本日、IT系の会社で部長を務めていらっしゃるYさんが、弊社流コーチングを体験してみたいと「スナップショット・セッション」をご利用になり、「上司によるコーチング?で困っています…。」というテーマを扱いました。「新春アンケート」の回答の中には、「事例の紹介」というご要望もありましたので、今回は、Yさん本人のご承諾を得て、Yさんのセッション内容の一部をご紹介しようと思います。(Yさん、ご承諾ありがとうございました!)

 

個別面談をしてくださるのはありがたいのだけど…

背景として、Yさん自身はコーチングの学習や利用の経験はなく、Yさんの上司に当たる執行役員のTさんは、所属会社の契約先のコーチング・スクールでコーチングを学ばれ、コーチを名乗る資格をお持ちとのことでした。 そして、上司のTさんは、部下を育成したいという思いが旺盛で、定期的に個別面談の機会を設けてくださるのだそうです。

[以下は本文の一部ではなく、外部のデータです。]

(* ===== verification/MessageWriter.v ===== *)
(** * The message writer of a connection

    solid/frame/mpipc/src/mpipcmessagewriter.hpp and mpipcmessagewriter.cpp, with
    [MessageBundle] of mpipcutility.hpp: the messages a connection sends. Every message has a
    stub in a vector; three intrusive lists (InnerList.v) run through the stubs: the messages
    not completed yet in the order they came, the messages to write, and the free stubs (the
    last two share a link).

    The serializer, the compression function and the completion callback are reached through
    interfaces and are parameters; [World] is the state they share. Assertions are disabled,
    as in a release build. *)

From S2P Require Import Prelude InnerList Packet.
Import InnerList.
#[local] Open Scope res_scope.

Module MessageWriter.

(** [MessageId] and [RequestId] of mpipccontext.hpp. *)
Record MessageId := mkMessageId { index : Z; unique_ : Z }.
Definition MessageId_clear : MessageId := mkMessageId (InvalidIndex 64) 0.
Definition MessageId_isInvalid (i : MessageId) : bool := index i =? InvalidIndex 64.
Definition MessageId_isValid (i : MessageId) : bool := negb (MessageId_isInvalid i).

Record RequestId := mkRequestId { req_index : Z; req_unique : Z }.

(** The members of [ConnectionContext] the writer sets. *)
Record Context := mkContext { request_id : RequestId; message_state : Z }.

(** ** [MessageBundle] (mpipcutility.hpp) *)
Section Bundle.
Context {Msg Fn : Type}.

Record MessageBundle := mkBundle {
  message_type_id : Z;
  message_flags : Z;
  message_ptr : option Msg;
  complete_fnc : option Fn
}.

Definition MessageBundle_new : MessageBundle := mkBundle (InvalidIndex 64) 0 None None.

Definition MessageBundle_clear : MessageBundle := mkBundle (InvalidIndex 64) 0 None None.

(** What the move constructor and the move assignment leave behind. *)
Definition MessageBundle_moved (b : MessageBundle) : MessageBundle :=
  mkBundle (message_type_id b) (message_flags b) None None.

Definition set_flags (b : MessageBundle) (f : Z) : MessageBundle :=
  mkBundle (message_type_id b) f (message_ptr b) (complete_fnc b).

End Bundle.
Arguments MessageBundle : clear implicits.

Section Stubs.
Context {Ser Msg Fn : Type}.

Abbreviation bundle := (MessageBundle Msg Fn).

(** ** Stubs *)

(** The members of [MessageWriter::MessageStub] other than the links. *)
Record StubData := mkData {
  msgbundle : bundle;
  unique : Z;
  packet_count : Z;
  serializer_ptr : option Ser;
  pool_msg_id : MessageId
}.

Record MessageStub := mkStub { inner_link : links_node; data : StubData }.

Definition InnerLinkStatus : nat := 0.
Definition InnerLinkOrder : nat := 1.

#[export] Instance MessageStub_InnerNode : InnerNode MessageStub.
Proof.
  refine {| node_link L s := node_link L (inner_link s);
            set_node_link L x s := mkStub (set_node_link L x (inner_link s)) (data s) |}.
  - intros L x s. apply node_link_set.
  - intros L L' x s HL. by apply node_link_set_ne.
Defined.

Definition StubData_new : StubData := mkData MessageBundle_new 0 0 None MessageId_clear.

Definition MessageStub_new : MessageStub := mkStub (fun _ => InnerLink_clear) StubData_new.

(** [MessageStub::clear] *)
Definition StubData_clear (s : StubData) : StubData :=
  mkData MessageBundle_clear (wrap 32 (unique s + 1)) 0 None MessageId_clear.

Definition isCanceled (s : StubData) : bool := MessageFlags.is_canceled (message_flags (msgbundle s)).

Definition isStop (s : StubData) : bool :=
  bool_decide (message_ptr (msgbundle s) = None)
  && negb (MessageFlags.is_canceled (message_flags (msgbundle s))).

Definition set_bundle (b : bundle) (s : StubData) : StubData :=
  mkData b (unique s) (packet_count s) (serializer_ptr s) (pool_msg_id s).

Definition set_serializer (p : option Ser) (s : StubData) : StubData :=
  mkData (msgbundle s) (unique s) (packet_count s) p (pool_msg_id s).

Definition set_count (n : Z) (s : StubData) : StubData :=
  mkData (msgbundle s) (unique s) n (serializer_ptr s) (pool_msg_id s).

Definition set_pool_id (i : MessageId) (s : StubData) : StubData :=
  mkData (msgbundle s) (unique s) (packet_count s) (serializer_ptr s) i.

(** ** The writer *)

Record MessageWriter := mkWriter {
  message_vec : list MessageStub;
  current_message_type_id : Z;
  current_synchronous_message_idx : Z;
  order_inner_list : InnerList;
  write_inner_list : InnerList;
  cache_inner_list : InnerList
}.

Definition MessageWriter_new : MessageWriter :=
  mkWriter [] (InvalidIndex 32) (InvalidIndex 64) InnerList_new InnerList_new InnerList_new.

Definition with_vec (m : MessageWriter) (v : list MessageStub) : MessageWriter :=
  mkWriter v (current_message_type_id m) (current_synchronous_message_idx m)
    (order_inner_list m) (write_inner_list m) (cache_inner_list m).

Definition set_sync (m : MessageWriter) (i : Z) : MessageWriter :=
  mkWriter (message_vec m) (current_message_type_id m) i
    (order_inner_list m) (write_inner_list m) (cache_inner_list m).

Definition with_order (m : MessageWriter) (x : list MessageStub * InnerList) : MessageWriter :=
  mkWriter x.1 (current_message_type_id m) (current_synchronous_message_idx m)
    x.2 (write_inner_list m) (cache_inner_list m).

Definition with_write (m : MessageWriter) (x : list MessageStub * InnerList) : MessageWriter :=
  mkWriter x.1 (current_message_type_id m) (current_synchronous_message_idx m)
    (order_inner_list m) x.2 (cache_inner_list m).

Definition with_cache (m : MessageWriter) (x : list MessageStub * InnerList) : MessageWriter :=
  mkWriter x.1 (current_message_type_id m) (current_synchronous_message_idx m)
    (order_inner_list m) (write_inner_list m) x.2.

(** [message_vec[i]], read and changed. *)
Definition stub_at (m : MessageWriter) (i : Z) : res StubData :=
  of_option (data <$> at_idx (message_vec m) i).

Definition upd_stub (m : MessageWriter) (i : Z) (s : StubData) : res MessageWriter :=
  let! a := of_option (at_idx (message_vec m) i) in
  Done (with_vec m (<[Z.to_nat i := mkStub (inner_link a) s]> (message_vec m))).

(** The list operations the writer uses. *)
Definition order_pushBack (m : MessageWriter) (i : Z) : res MessageWriter :=
  let! x := of_option (pushBack InnerLinkOrder (message_vec m) (order_inner_list m) i) in
  Done (with_order m x).

Definition order_erase (m : MessageWriter) (i : Z) : res MessageWriter :=
  let! x := of_option (erase InnerLinkOrder (message_vec m) (order_inner_list m) i) in
  Done (with_order m x).

Definition write_pushBack (m : MessageWriter) (i : Z) : res MessageWriter :=
  let! x := of_option (pushBack InnerLinkStatus (message_vec m) (write_inner_list m) i) in
  Done (with_write m x).

Definition write_erase (m : MessageWriter) (i : Z) : res MessageWriter :=
  let! x := of_option (erase InnerLinkStatus (message_vec m) (write_inner_list m) i) in
  Done (with_write m x).

Definition write_popFront (m : MessageWriter) : res MessageWriter :=
  let! x := of_option (popFront InnerLinkStatus (message_vec m) (write_inner_list m)) in
  Done (with_write m x.1).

詳細は省略しますが、「Yさんは、上司のTさんから次のような質問をされて随分戸惑った」そうです。そこで、「社内に相談できる人もいないし、利害関係のない社外のコーチとなら、自分の考えを整理できそうか確認したい」と考えられ、スナップショット・セッションの利用を思いつかれたということでした。

Q1: 2013年のYさんの部署の目標は達成できると思いますか?
Q2: 達成できると思えるようになるには、どうすればいいですか?

ちなみにYさんは、Q1については「難しいと思います」、Q2については「(Yさんの)部下への指示をこれまで以上に明確にすること、定例会議で進捗状況を把握し適切なフォローアップを行うことで対応しようと思います」とお答えになったそうですが、心の中では「しかし、こんな一般的な抽象論だけでは『達成できる!』と思えるまでには至っていない。部下より先に自分が『達成できる!』と思えるようになるには、どうしたらいいのだろう?」と悩んでいらっしゃるということでした。

さぁ、あなたがYさんからこういった話をうかがったとしたら、どういった切り口から話を進めて行かれるでしょうか? 有効なアプローチは、1つだけではないと思います。 次に読み進める前に、是非、「30秒でも良いので」考えてみてください。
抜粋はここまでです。